▸ **YOUR ASSIGNMENT**:
Below are entries. Copy exactly the lines running from the line that holds "(** The connections" to the line that holds "by rewrite elem_of_dom.", with both ends included.
(RECORD SET)
Lemma stop_relay_ok r u :
  rec_ok r → rec_ok (stop_relay r u) ∧ (∀ u', managers (stop_relay r u) !! u' = if bool_decide (u' = u) then None else managers r !! u').
Proof.
  intros Hr. pose proof Hr as [M L F T]. unfold stop_relay. destruct (managers r !! u) as [id|] eqn:Em.
  2:{ split; [done|]. intros u'. case_bool_decide; by subst. }
  destruct (M u id Em) as (g & Hg & Hu & Hc). split.
  - split; simpl.
    + intros u' id'. destruct (decide (u' = u)) as [->|Hne]; [by rewrite lookup_delete_eq|].
      rewrite lookup_delete_ne by done. intros Hm. destruct (M u' id' Hm) as (g' & Hg' & Hu' & Hc').
      exists g'. rewrite lookup_alter_ne; [done|]. intros <-. rewrite Hg in Hg'. injection Hg' as <-. congruence.
    + intros id' g' Hg' Hc'. destruct (decide (id' = id)) as [->|Hne].
      * rewrite lookup_alter_eq, Hg in Hg'. injection Hg' as <-. done.
      * rewrite lookup_alter_ne in Hg' by done. pose proof (L id' g' Hg' Hc') as Hm.
        rewrite lookup_delete_ne; [done|]. intros E. rewrite <-E, Em in Hm. congruence.
    + intros id' Hs. apply F. destruct (decide (id' = id)) as [->|Hne]; [by eexists|]. by rewrite lookup_alter_ne in Hs.
    + intros id' g' Hg' Ht. destruct (decide (id' = id)) as [->|Hne].
      * rewrite lookup_alter_eq, Hg in Hg'. injection Hg' as <-. done.
      * rewrite lookup_alter_ne in Hg' by done. by apply (T id').
  - intros u'. simpl. case_bool_decide as E; [subst; by rewrite lookup_delete_eq|by rewrite lookup_delete_ne].
Qed.

Lemma stop_all_ok us r :
  rec_ok r → rec_ok (foldl stop_relay r us) ∧
  (∀ u, managers (foldl stop_relay r us) !! u = if bool_decide (u ∈ us) then None else managers r !! u).
Proof.
  revert r. induction us as [|x us IH]; intros r Hr; cbn [foldl].
  { split; [done|]. intros u. case_bool_decide; [set_solver|done]. }
  destruct (stop_relay_ok r x Hr) as [Hr1 Hm1]. destruct (IH _ Hr1) as [Hr2 Hm2]. split; [done|].
  intros u. rewrite Hm2, Hm1. repeat case_bool_decide; set_solver.
Qed.

Lemma start_all_ok us r :
  rec_ok r → NoDup us → (∀ u, u ∈ us → managers r !! u = None) → rec_ok (foldl startRelayLocked r us) ∧
  (∀ u, u ∈ us → is_Some (managers (foldl startRelayLocked r us) !! u)) ∧
  (∀ u, u ∉ us → managers (foldl startRelayLocked r us) !! u = managers r !! u).
Proof.
  revert r. induction us as [|x us IH]; intros r Hr Hnd Hn; simpl; [split; [done|set_solver]|].
  inversion Hnd as [|? ? Hx Hnd']; subst. destruct (start_relay_ok r x Hr ltac:(apply Hn; set_solver)) as [Hr1 Hm1].
  destruct (IH _ Hr1 Hnd') as (Hr2 & Hi2 & Ho2).
  { intros u Hu. rewrite Hm1, bool_decide_eq_false_2 by set_solver. apply Hn. set_solver. }
  split; [done|]. split.
  - intros u Hu. apply elem_of_cons in Hu as [->|Hu]; [|by apply Hi2].
    rewrite Ho2, Hm1, bool_decide_eq_true_2 by done. by eexists.
  - intros u Hu. rewrite Ho2, Hm1, bool_decide_eq_false_2 by set_solver. done.
Qed.

(** The connections after a reconciliation are the desired ones, and those that
    were there already are kept. *)
Lemma apply_desired_ok want r :
  rec_ok r → rec_ok (apply_desired want r) ∧ dom (managers (apply_desired want r)) = want ∧
  (∀ u id, u ∈ want → managers r !! u = Some id → managers (apply_desired want r) !! u = Some id).
Proof.
  intros Hr. unfold apply_desired. cbv zeta.
  destruct (start_all_ok (elements (want ∖ dom (managers r))) r Hr (NoDup_elements _)) as (Hr1 & Hi1 & Ho1).
  { intros u Hu. apply elem_of_elements, elem_of_difference in Hu as [_ Hu]. by apply not_elem_of_dom. }
  set (r1 := foldl startRelayLocked r _) in *.
  destruct (stop_all_ok (elements (dom (managers r1) ∖ want)) r1 Hr1) as [Hr2 Hm2]. split; [done|]. split.
  - apply set_eq. intros u. rewrite elem_of_dom, Hm2. case_bool_decide as Hin.
    + apply elem_of_elements in Hin. split; [by intros [? ?]|set_solver].
    + destruct (decide (u ∈ want)) as [Hw|Hw].
      * split; [done|]. intros _. destruct (managers r !! u) as [id|] eqn:E.
        -- rewrite Ho1 by (rewrite elem_of_elements, elem_of_difference, elem_of_dom, E; naive_solver). by rewrite E.
        -- apply Hi1. apply elem_of_elements, elem_of_difference. split; [done|]. by apply not_elem_of_dom.
      * split; [|done]. intros Hs. destruct Hin. apply elem_of_elements, elem_of_difference. by rewrite elem_of_dom.
  - intros u id Hw Hm. rewrite Hm2, bool_decide_eq_false_2 by (rewrite elem_of_elements; set_solver).
    rewrite Ho1; [done|]. rewrite elem_of_elements, elem_of_difference, elem_of_dom, Hm. naive_solver.
Qed.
(End RECORD SET)
▸ **SOLVED PROBLEM**:
(** The connections after a reconciliation are the desired ones, and those that
    were there already are kept. *)
Lemma apply_desired_ok want r :
  rec_ok r → rec_ok (apply_desired want r) ∧ dom (managers (apply_desired want r)) = want ∧
  (∀ u id, u ∈ want → managers r !! u = Some id → managers (apply_desired want r) !! u = Some id).
Proof.
  intros Hr. unfold apply_desired. cbv zeta.
  destruct (start_all_ok (elements (want ∖ dom (managers r))) r Hr (NoDup_elements _)) as (Hr1 & Hi1 & Ho1).
  { intros u Hu. apply elem_of_elements, elem_of_difference in Hu as [_ Hu]. by apply not_elem_of_dom. }
  set (r1 := foldl startRelayLocked r _) in *.
  destruct (stop_all_ok (elements (dom (managers r1) ∖ want)) r1 Hr1) as [Hr2 Hm2]. split; [done|]. split.
  - apply set_eq. intros u. rewrite elem_of_dom, Hm2. case_bool_decide as Hin.
    + apply elem_of_elements in Hin. split; [by intros [? ?]|set_solver].
    + destruct (decide (u ∈ want)) as [Hw|Hw].
      * split; [done|]. intros _. destruct (managers r !! u) as [id|] eqn:E.
        -- rewrite Ho1 by (rewrite elem_of_elements, elem_of_difference, elem_of_dom, E; naive_solver). by rewrite E.
        -- apply Hi1. apply elem_of_elements, elem_of_difference. split; [done|]. by apply not_elem_of_dom.
      * split; [|done]. intros Hs. destruct Hin. apply elem_of_elements, elem_of_difference. by rewrite elem_of_dom.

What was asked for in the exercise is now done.